If there is ever going to be a 27-year-old breakout running back, it’s going to be Damien Williams.

What running backs in the middle-to-late rounds should be targets in fantasy drafts?

This final question might be the one fantasy football players care most about. We have already discussed how even running backs drafted early have a high bust rate, so it is crucial to find backs with potential to be league winners who can be drafted with a mid- to late-round pick.

Here are five backs being drafted in the sixth round or later who are worthy of being targeted:

• Sony Michel, Patriots: He has been falling due to landing on the PUP list to begin the season, but he showed down the stretch last season that he has RB1 potential. Although the Patriots employ James White as their pass-catching back, any offense that is as efficient as the Patriots will provide plenty of chances for their early-down back to produce and score. Due to his balky knee he is a risky selection, but one that could pay off.

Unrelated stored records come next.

(* ===== verification/Daemon.v ===== *)
(** * cmd/ecorplink-daemon: requests, connections and their supervision

    [main.go], [connection_supervisor.go], [system_dns_policy.go]: the handler of
    the daemon's requests, the building of a connection, the two goroutines
    that keep it alive and reconnect it, and the supervisor that tells them
    whether they are still wanted.

    Goroutines are threads of a machine whose steps are what runs between two
    points where another goroutine can come in: a call to the connection
    manager (which has a lock of its own), a call to the server, a check of the
    supervisor. The connection manager is met through the interface
    [VPNManager]; the configuration is the manager's, with which the daemon
    shares it by pointer. *)
From S2P Require Import Prelude GoStrings GoNet Json.
From S2P Require Config Outbound WGDevice WGCrypto VPN Corplink Totp.
Open Scope string_scope.
Open Scope list_scope.
Open Scope Z_scope.

(** ** connection_supervisor.go *)
(** A context is the list of the cancellable contexts it derives from, itself
    first; [context.Background()] is the empty one. *)
Definition context := list nat.
Record contexts := mkContexts { made : nat; canceled : gset nat }.
Definition WithCancel (parent : context) (cs : contexts) : contexts * context :=
  (mkContexts (S (made cs)) (canceled cs), made cs :: parent).
Definition Done (cs : contexts) (c : context) : bool := existsb (fun i => bool_decide (i ∈ canceled cs)) c.
Definition cancel_ctx (f : option nat) (cs : contexts) : contexts :=
  match f with Some i => mkContexts (made cs) ({[i]} ∪ canceled cs) | None => cs end.

(** [cancel] names the context that the function cancels. *)
Record connectionSupervisor := mkSupervisor { cancel : option nat; gen : Z }.
Definition Start (parent : context) (s : connectionSupervisor) (cs : contexts)
  : connectionSupervisor * contexts * (context * Z) :=
  let cs := cancel_ctx (cancel s) cs in
  let '(cs, ctx) := WithCancel parent cs in
  let g := u64 (gen s + 1) in
  (mkSupervisor (head ctx) g, cs, (ctx, g)).
Definition Stop (s : connectionSupervisor) (cs : contexts) : connectionSupervisor * contexts :=
  (mkSupervisor None (u64 (gen s + 1)), cancel_ctx (cancel s) cs).
Definition IsCurrent (s : connectionSupervisor) (g : Z) : bool :=
  negb (g =? 0) && (gen s =? g) && bool_decide (is_Some (cancel s)).

(** ** The connection manager, as the daemon sees it *)
Class VPNManager := {
  Mgr : Type;
  ConnEnv : Type;
  vm_cfg : Mgr -> Config.Config;
  vm_set_cfg : Config.Config -> Mgr -> Mgr;
  vm_Connect : ConnEnv -> Z -> string -> VPN.ConnectConfig -> Mgr -> Mgr * option error;
  vm_Disconnect : Mgr -> Mgr;
  vm_GetStatus : Mgr -> VPN.Status;
  vm_GetStats : Mgr -> WGDevice.Stats;
  vm_SetReconnecting : bool -> Mgr -> Mgr;
  vm_IsConnectionDead : Z -> Mgr -> Mgr * bool;
  vm_UpdateSplitRoutes : list string -> list string -> Mgr -> Mgr;
  vm_SetFollowSplitRoutes : bool -> Mgr -> Mgr;
  vm_UpdateSOCKS5 : Config.SOCKS5Config -> Mgr -> Mgr * option error;
  (** the functions of packages forwarder and router that act on the same
      machine: a scoped host route, its removal by address, and the removal of
      the persisted host and capture routes *)
  fw_AddScopedHostRoute : string -> string -> Mgr -> Mgr;
  fw_CleanupHostRoutesByIP : list IP -> Mgr -> Mgr;
  rt_CleanupPersisted : Mgr -> Mgr }.
(** What the daemon relies on: [idle] is a manager without a connection. *)
Class VPNManagerLaws `{VPNManager} := {
  idle : Mgr -> Prop;
  idle_not_connected : forall m, idle m -> VPN.Connected (vm_GetStatus m) = false;
  disconnect_idle : forall m, idle (vm_Disconnect m);
  connect_ok : forall e now n cc m m', vm_Connect e now n cc m = (m', None) -> VPN.Connected (vm_GetStatus m') = true;
  connect_failed : forall e now n cc m m' err, idle m -> vm_Connect e now n cc m = (m', Some err) -> idle m';
  idle_set_cfg : forall c m, idle m -> idle (vm_set_cfg c m);
  idle_reconnecting : forall b m, idle m -> idle (vm_SetReconnecting b m);
  idle_dead : forall now m, idle m -> idle (fst (vm_IsConnectionDead now m));
  idle_routes : forall r s m, idle m -> idle (vm_UpdateSplitRoutes r s m);
  idle_follow : forall b m, idle m -> idle (vm_SetFollowSplitRoutes b m);
  idle_socks : forall c m, idle m -> idle (fst (vm_UpdateSOCKS5 c m));
  idle_route : forall ip i m, idle m -> idle (fw_AddScopedHostRoute ip i m);
  idle_unroute : forall ips m, idle m -> idle (fw_CleanupHostRoutesByIP ips m);
  idle_persisted : forall m, idle m -> idle (rt_CleanupPersisted m);
  reconnecting_set : forall b m, VPN.Reconnecting (vm_GetStatus (vm_SetReconnecting b m)) = b;
  reconnecting_connected : forall b m, VPN.Connected (vm_GetStatus (vm_SetReconnecting b m)) = VPN.Connected (vm_GetStatus m);
  reconnecting_kept : forall m, VPN.Reconnecting (vm_GetStatus (vm_Disconnect m)) = VPN.Reconnecting (vm_GetStatus m) }.
(** The system's DNS configuration of SystemDNS.v, one platform's. *)
Class SysDNS := {
  Sys : Type;
  setupSystemDNS : string -> string -> Sys -> Sys * option error;
  cleanupSystemDNS : Sys -> Sys;
  flushDNSCache : Sys -> Sys }.

(** ** Requests and answers *)
Inductive Cmd :=
| ADiscover (company : string)
| ALoginMethods
| ASendCode (codeType account : string)
| AVerifyCode (codeType account code : string)
| ALoginPassword (account password : string)
| AGetQRCode
| APollQR (token : string) (start : Z) (rounds : list (Z * bool))
| ALogout
| AIsAuthenticated
| AListNodes
| APingNodes (elapsed : Corplink.VPNNode -> Z)
| APingSingle (nodeID elapsed : Z)
| ASetFollowSplitRoutes (follow : bool)
| AReloadConfig
| AConnect (nodeID : Z) (follow : bool)
| ADisconnect
| ACleanupRoutes
| AStatus
| AGetStats
| AShutdown
| AUnknown (action : string).
Inductive data :=
| DNone
| DBool (b : bool)
| DLogin (info : Corplink.LoginMethodInfo)
| DQRCode (qr : Corplink.QRCodeResult)
| DNodes (l : list Corplink.VPNNode)
| DNode (n : Corplink.VPNNode)
| DStatus (s : VPN.Status)
| DStats (tx rx : Z).
Record Response := mkResponse { OK : bool; Error : option error; Data_ : data }.
Definition ok (d : data) : Response := mkResponse true None d.
Definition failed (e : error) : Response := mkResponse false (Some e) DNone.

Record loginCapabilities := mkCaps { VerifyTypes : list string; LoginOrders : list string; LoginEnableLDAP : bool }.
Definition noCaps : loginCapabilities := mkCaps [] [] false.
Definition cache_Store (info : Corplink.LoginMethodInfo) : loginCapabilities :=
  mkCaps (Corplink.VerifyTypes info) (Corplink.LoginOrders info) (Corplink.LoginEnableLDAP info).
Definition firstLoginOrderIs (values : list string) (want : string) : bool :=
  match find_first (fun v => negb (bool_decide (v = ""))) values with Some v => bool_decide (v = want) | None => false end.
Definition shouldUseLDAPPassword (cfg : Config.Config) (caps : loginCapabilities) : bool :=
  bool_decide (Config.Platform (Config.Corplink cfg) = "ldap") ||
  (LoginEnableLDAP caps && bool_decide ("password" ∈ VerifyTypes caps) && firstLoginOrderIs (LoginOrders caps) "ldap").
Definition actionUsesCorplinkNetwork (c : Cmd) : bool :=
  match c with
  | ADiscover _ | ALoginMethods | ASendCode _ _ | AVerifyCode _ _ _ | ALoginPassword _ _ | AGetQRCode | APollQR _ _ _
  | ALogout | AListNodes | APingNodes _ | APingSingle _ _ | AConnect _ _ => true
  | _ => false
  end.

• Derrius Guice, Redskins: Another risky selection, Guice has the tools to be a top-12 back in the league. Since he is being drafted in the seventh or eighth rounds of drafts, he certainly offers league-winning potential. Guice is powerful, fast, and explosive, and regularly ripped off long runs at LSU that not many backs are capable of. Although he did not catch the ball much in college, he has apparently shown soft hands in practice. The Redskins don’t seem likely to win many games, but if Guice is able to figure out protections and play all three downs, he could produce anyway.

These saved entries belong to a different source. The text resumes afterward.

(** Cancelling what is current: every generation so far is stale and its
    context done. *)
Lemma all_stale n k c ctx g : supervised n k -> k_conns k !! c = Some (ctx, g) ->
  exists i, ctx = [i] /\ (i < made (k_ctxs k))%nat /\ i ∈ canceled (cancel_ctx (cancel (k_sup k)) (k_ctxs k)).
Proof.
  intros Hk Hc. destruct (sup_conns n k Hk c ctx g Hc) as (_ & i & -> & Hi & Hcur). exists i. split_and!; try done.
  apply canceled_after. destruct (currentk k g); [by left|by right].
Qed.
Lemma supervised_move n k k' : n + 1 < 2 ^ 64 -> moves k k' -> supervised n k -> supervised (n + 1) k'.
Proof.
  intros Hn Hm Hk. pose proof (gen_range n k Hk) as Hg. destruct Hm as [| |]; cbn beta iota zeta.
  - split; try apply Hk. lia.
  - unfold Stop. rewrite u64_small by lia. split; cbn [k_sup k_ctxs k_conns gen cancel].
    + lia.
    + done.
    + intros i. rewrite made_after, canceled_after. intros [Hi|Hi]; [by apply (sup_live n k Hk)|by apply (sup_fresh n k Hk)].
    + intros c ctx g Hc. destruct (all_stale n k c ctx g Hk Hc) as (i & -> & Hi & Hic).
      destruct (sup_conns n k Hk c [i] g Hc) as (Hgr & _). split; [lia|]. exists i. rewrite made_after. split_and!; try done.
      unfold currentk. destruct (IsCurrent _ g) eqn:Ec; [|done]. apply IsCurrent_true in Ec as (_ & _ & [? [=] ]).
    + apply (sup_order n k Hk).
  - unfold Start, WithCancel. rewrite u64_small by lia. cbn [head]. split; cbn [k_sup k_ctxs k_conns gen cancel made canceled].
    + lia.
    + intros i [= <-]. rewrite made_after, canceled_after. split_and!; [lia| |lia].
      intros [Hi|Hi]; [apply (sup_live n k Hk) in Hi|apply (sup_fresh n k Hk) in Hi]; lia.
    + intros i. rewrite made_after, canceled_after. intros [Hi|Hi]; [apply (sup_live n k Hk) in Hi|apply (sup_fresh n k Hk) in Hi]; lia.
    + intros c ctx g Hc. apply lookup_app_Some in Hc as [Hc|[Hl Hc] ].
      * destruct (all_stale n k c ctx g Hk Hc) as (i & -> & Hi & Hic). destruct (sup_conns n k Hk c [i] g Hc) as (Hgr & _).
        split; [lia|]. exists i. rewrite made_after. split_and!; [done|lia|]. unfold currentk.
        destruct (IsCurrent _ g) eqn:Ec; [|done]. apply IsCurrent_true in Ec as (_ & Ec & _). cbn in Ec. lia.
      * apply list_lookup_singleton_Some in Hc as [_ [= <- <-] ]. split; [lia|]. exists (made (k_ctxs k)).
        rewrite made_after. split_and!; [done|lia|]. unfold currentk, IsCurrent. cbn [gen cancel k_sup].
        rewrite Z.eqb_refl, (proj2 (Z.eqb_neq _ _)) by lia. by cbn.
    + intros c c' ctx ctx' g g' Hc Hc' Hlt. apply lookup_app_Some in Hc as [Hc|[Hl Hc] ].
      * apply lookup_app_Some in Hc' as [Hc'|[Hl' Hc'] ]; [by apply (sup_order n k Hk c c' ctx ctx')|].
        apply list_lookup_singleton_Some in Hc' as [_ [= <- <-] ]. destruct (sup_conns n k Hk c ctx g Hc) as (? & _). lia.
      * apply lookup_app_Some in Hc' as [Hc'|[Hl' Hc'] ]; [apply lookup_lt_Some in Hc'; lia|].
        assert (c' = length (k_conns k)) by (apply lookup_lt_Some in Hc'; cbn in Hc'; lia). lia.
Qed.
Lemma stale_move n k k' c ctx g : n + 1 < 2 ^ 64 -> moves k k' -> supervised n k ->
  k_conns k !! c = Some (ctx, g) -> currentk k g = false -> k_conns k' !! c = Some (ctx, g) /\ currentk k' g = false.
Proof.
  intros Hn Hm Hk Hc Hs. destruct (sup_conns n k Hk c ctx g Hc) as (Hg & _). pose proof (gen_range n k Hk).
  destruct Hm as [| |]; [done| |]; cbn beta iota zeta.
  - split; [done|]. unfold currentk, IsCurrent. cbn. by rewrite andb_false_r.
  - unfold Start, WithCancel. rewrite u64_small by lia. split; [by apply lookup_app_l_Some|].
    unfold currentk, IsCurrent. cbn [k_sup gen]. rewrite (proj2 (Z.eqb_neq _ g)) by lia. by rewrite andb_false_r.
Qed.
Lemma runs_supervised (Q : core -> Prop) : (forall n k k', n + 1 < 2 ^ 64 -> moves k k' -> supervised n k -> Q k -> Q k') ->
  forall evs n d, n + Z.of_nat (length evs) < 2 ^ 64 -> supervised n (core_of d) -> Q (core_of d) ->
  supervised (n + Z.of_nat (length evs)) (core_of (runs d evs)) /\ Q (core_of (runs d evs)).
Proof.
  intros HQ evs. induction evs as [|ev evs IH]; intros n d Hn Hk Hq.
  { cbn [length Z.of_nat]. by rewrite Z.add_0_r. }
  cbn [length] in *. rewrite Nat2Z.inj_succ in *. replace (n + Z.succ (Z.of_nat (length evs))) with (n + 1 + Z.of_nat (length evs)) in * by lia.
  apply (IH (n + 1) (step d ev)); [lia| |].
  - apply (supervised_move n (core_of d)); [lia|apply step_moves|done].
  - apply (HQ n (core_of d)); [lia|apply step_moves|done|done].
Qed.
Lemma boot_core m a s e : core_of (boot m a s e) = mkCore (mkSupervisor None 0) (mkContexts 0 ∅) [].
Proof.
  unfold boot. etransitivity; [apply (same_core _ _ (calm_same _ _ (calm_configure e _)))|].
  etransitivity; [apply (same_core _ _ (calm_same _ _ (calm_known e _)))|].
  by etransitivity; [apply (same_core _ _ (calm_same _ _ (calm_persisted _)))|].
Qed.
Lemma boot_supervised m a s e : supervised 0 (core_of (boot m a s e)).
Proof. rewrite boot_core. by split. Qed.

• Peyton Barber, Buccaneers: Barber was not especially dynamic last year, but he played with intelligence and was reliable. In the end, coaches typically prefer to stick with the player who will make the right play and will sacrifice some big-play potential if necessary. This is why Barber is as likely to be a useful back this year as Ronald Jones. Jones struggled with the mental side of the game last season, missing running lanes and assignments, but Barber was solid and efficient. If that keeps him on the field as the starter, he will provide a very nice return on his ninth or tenth round ADP.
• Justice Hill, Ravens: A rookie from Oklahoma State, Hill is being drafted in the double-digit rounds and could return excellent value. He is a speedster, and ran a 4.4-flat at the combine. He should be an excellent complement to newly signed Mark Ingram for the Ravens rushing attack. If he beats out Gus Edwards and Kenneth Dixon for playing time, he could provide fantastic value.

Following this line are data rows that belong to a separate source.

(* ===== verification/DaemonVPN.v ===== *)
(** * The connection manager of VPN.v behind the daemon's interface

    The instance of [VPNManager] that the daemon runs with, and the laws that
    DaemonProofs.v relies on, from the invariants of VPNProofs.v; the system's
    DNS of SystemDNS.v, one instance for each platform. *)
From S2P Require Import Prelude GoStrings GoNet Json VPN VPNProofs Daemon.
From S2P Require Config Rule FakeIP RouteTable Router Outbound HostRoute Forwarder Socks5 Tun WGDevice SystemDNS.
Open Scope string_scope.
Open Scope list_scope.
Open Scope Z_scope.

Section instance.
Context {U : Unicode} {S : SliceSort} {WGo : WGDevice.WireGuard} {K RK W : Type} {HR : Router.Router W}.
Context (ops : HostRoute.host_ops K).
Context (NewPlatformRouter : string -> RK -> W) (router_kernel : W -> RK).
Context (goos : Tun.goos) (CreateTUN : string -> Z -> gset string -> result string)
  (tun_fails : list string -> list (list string) -> option error).
Context (Listen : string -> gset string -> result string).
Abbreviation manager := (@Manager WGo K RK W).
Implicit Types m : manager.

(** The host routes are the forwarder's while there is one. *)
Definition on_hosts (g : HostRoute.host_world K -> HostRoute.host_world K) (m : manager) : manager :=
  match fwd m with
  | Some f => set_fwd m (Some (Forwarder.set_hosts f (Forwarder.routeCache f) (g (Forwarder.hosts f)))) (world m)
  | None => set_fwd m None (w_hosts (world m) (g (host_routes (world m))))
  end.
(** [cleanupPersistedRoutes] without the DNS: a route manager of its own over
    the kernel's table and the state file, which a live connection's route
    manager shares. *)
Definition cleanup_captures (m : manager) : manager :=
  match rm m with
  | None =>
      let r := Router.Cleanup (Router.NewRouteManager (NewPlatformRouter "" (routes (world m))) (routes_file (world m)) (routes_writable (world m))) in
      set_rm m None (w_routes (world m) (router_kernel (Router.router r)) (Router.state r) (Router.writable r))
  | Some live =>
      let w := Router.router live in
      let r := Router.Cleanup (Router.NewRouteManager (NewPlatformRouter "" (router_kernel w)) (Router.state live) (Router.writable live)) in
      set_rm m (Some (Router.mkRouteManager (NewPlatformRouter (Router.TunName w) (router_kernel (Router.router r)))
                        (Router.managed live) (Router.state r) (Router.writable r))) (world m)
  end.

#[local] Instance vpn_manager : VPNManager := {|
  Mgr := manager;
  ConnEnv := StartEnv;
  vm_cfg := VPN.cfg;
  vm_set_cfg := fun c m => set_cfg m c;
  vm_Connect := Connect ops NewPlatformRouter router_kernel goos CreateTUN tun_fails Listen;
  vm_Disconnect := Disconnect ops router_kernel;
  vm_GetStatus := GetStatus;
  vm_GetStats := GetStats;
  vm_SetReconnecting := SetReconnecting;
  vm_IsConnectionDead := IsConnectionDead;
  vm_UpdateSplitRoutes := UpdateSplitRoutes;
  vm_SetFollowSplitRoutes := SetFollowSplitRoutes;
  vm_UpdateSOCKS5 := UpdateSOCKS5 Listen;
  fw_AddScopedHostRoute := fun ip iface => on_hosts (fun w => fst (HostRoute.AddScopedHostRoute ops ip iface w));
  fw_CleanupHostRoutesByIP := fun ips => on_hosts (HostRoute.CleanupHostRoutesByIP ops ips);
  rt_CleanupPersisted := fun m => on_hosts (HostRoute.CleanupPersistedHostRoutes ops) (cleanup_captures m) |}.

(** Without a connection: no part is present and nothing claims to be active. *)
Definition no_connection (m : manager) : Prop := down m /\ active m = false /\ Connected (status m) = false.
Lemma no_connection_live m : no_connection m -> live m = false.
Proof. intros (_ & Ha & _). unfold live. by rewrite Ha. Qed.
Lemma on_hosts_idle g m : no_connection m -> no_connection (on_hosts g m).
Proof. intros (Hd & Ha & Hs). unfold on_hosts. pose proof Hd as (H1 & H2 & H3 & H4 & H5 & H6 & H7). rewrite H3.
  split; [|by split]. unfold down. cbn. by rewrite H1, H2, H4, H5, H6, H7.
Qed.
Lemma cleanup_captures_idle m : no_connection m -> no_connection (cleanup_captures m).
Proof.
  intros (Hd & Ha & Hs). unfold cleanup_captures. pose proof Hd as (H1 & H2 & H3 & H4 & H5 & H6 & H7). rewrite H6.
  split; [|by split]. unfold down. cbn. by rewrite H1, H2, H3, H4, H5, H7.
Qed.
Lemma Connect_ok_status e now n cc m m' :
  Connect ops NewPlatformRouter router_kernel goos CreateTUN tun_fails Listen e now n cc m = (m', None) ->
  Connected (status m') = true.
Proof.
  unfold Connect. set (m0 := if active m then _ else m).
  destruct (startLocked ops NewPlatformRouter goos CreateTUN tun_fails Listen e n cc m0) as [m1 [x|err] ]; [|done].
  intros [= <-]. reflexivity.
Qed.
#[local] Instance vpn_manager_laws : VPNManagerLaws.
Proof.
  refine {| idle := no_connection |}.
  - intros m (_ & _ & Hs). exact Hs.
  - intros m. pose proof (cleanup_down ops router_kernel m) as Hd.
    change (vm_Disconnect m) with (set_active (cleanupLocked ops router_kernel m) false zeroStatus).
    revert Hd. generalize (cleanupLocked ops router_kernel m). intros m' Hd. split; [exact Hd|done].
  - intros e now n cc m m' Hc. exact (Connect_ok_status e now n cc m m' Hc).
  - intros e now n cc m m' err (_ & Ha & Hs) Hc.
    destruct (Connect_error ops NewPlatformRouter router_kernel goos CreateTUN tun_fails Listen _ _ _ _ _ _ _ Hc) as ((m1 & ->) & H1 & H2).
    pose proof (cleanup_down ops router_kernel m1) as Hd. revert H1 H2 Hd. generalize (cleanupLocked ops router_kernel m1).
    intros m' H1 H2 Hd. split; [exact Hd|]. rewrite H1, H2. done.
  - done.
  - done.
  - intros now m (Hd & Ha & Hs). cbn. unfold IsConnectionDead. pose proof Hd as (_ & Hw & _). by rewrite Hw.
  - intros r s m Hi. cbn. unfold UpdateSplitRoutes. by rewrite (no_connection_live m Hi).
  - intros b m Hi. cbn. unfold SetFollowSplitRoutes. by rewrite (no_connection_live m Hi).
  - intros c m (Hd & Ha & Hs). cbn. unfold UpdateSOCKS5. cbn [active set_cfg]. rewrite Ha. done.
  - intros ip i m. apply on_hosts_idle.
  - intros ips m. apply on_hosts_idle.
  - intros m Hi. by apply on_hosts_idle, cleanup_captures_idle.
  - done.
  - done.
  - intros m. destruct (cleanup_settings ops router_kernel m) as (_ & _ & Hr & _).
    change (reconnecting (cleanupLocked ops router_kernel m) = reconnecting m). exact Hr.
Qed.
End instance.

(** ** The platforms' DNS *)
Section platforms.
Context {U : Unicode} (json_parse : string -> option json) (json_print : json -> string) (h : SystemDNS.Host).
Definition darwin_dns : SysDNS := {|
  Sys := SystemDNS.World;
  setupSystemDNS := SystemDNS.darwin_setup json_parse json_print h;
  cleanupSystemDNS := SystemDNS.darwin_cleanup json_parse h;
  flushDNSCache := SystemDNS.darwin_flush h |}.
Definition linux_dns : SysDNS := {|
  Sys := SystemDNS.World;
  setupSystemDNS := SystemDNS.linux_setup json_print h;
  cleanupSystemDNS := SystemDNS.linux_cleanup json_parse h;
  flushDNSCache := SystemDNS.linux_flush h |}.
Definition windows_dns : SysDNS := {|
  Sys := SystemDNS.World;
  setupSystemDNS := fun _ => SystemDNS.windows_setup json_parse json_print h;
  cleanupSystemDNS := SystemDNS.windows_cleanup json_parse h;
  flushDNSCache := SystemDNS.windows_flush h |}.
(** Every other platform. *)
Definition stub_dns : SysDNS := {|
  Sys := unit;
  setupSystemDNS := fun _ _ s => (s, None);
  cleanupSystemDNS := fun s => s;
  flushDNSCache := fun s => s |}.
End platforms.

• Darwin Thompson, Chiefs: Thompson is intriguing. He literally worked his way to the NFL, having been passed over by Division-1 colleges due to his small stature. He went to junior college and excelled, then transferred to Utah State and excelled again. Even though he is small at 5'8", he is powerfully built. He weighs 200 pounds and is extremely muscular, and he put that muscle to use on tape, regularly breaking tackles and displaying excellent contact balance. That is exactly the type of runner Chiefs head coach Andy Reid prefers, which could earn him carries from Week 1. If Damien Williams struggles or gets injured, Thompson could certainly be the best value of fantasy drafts this season.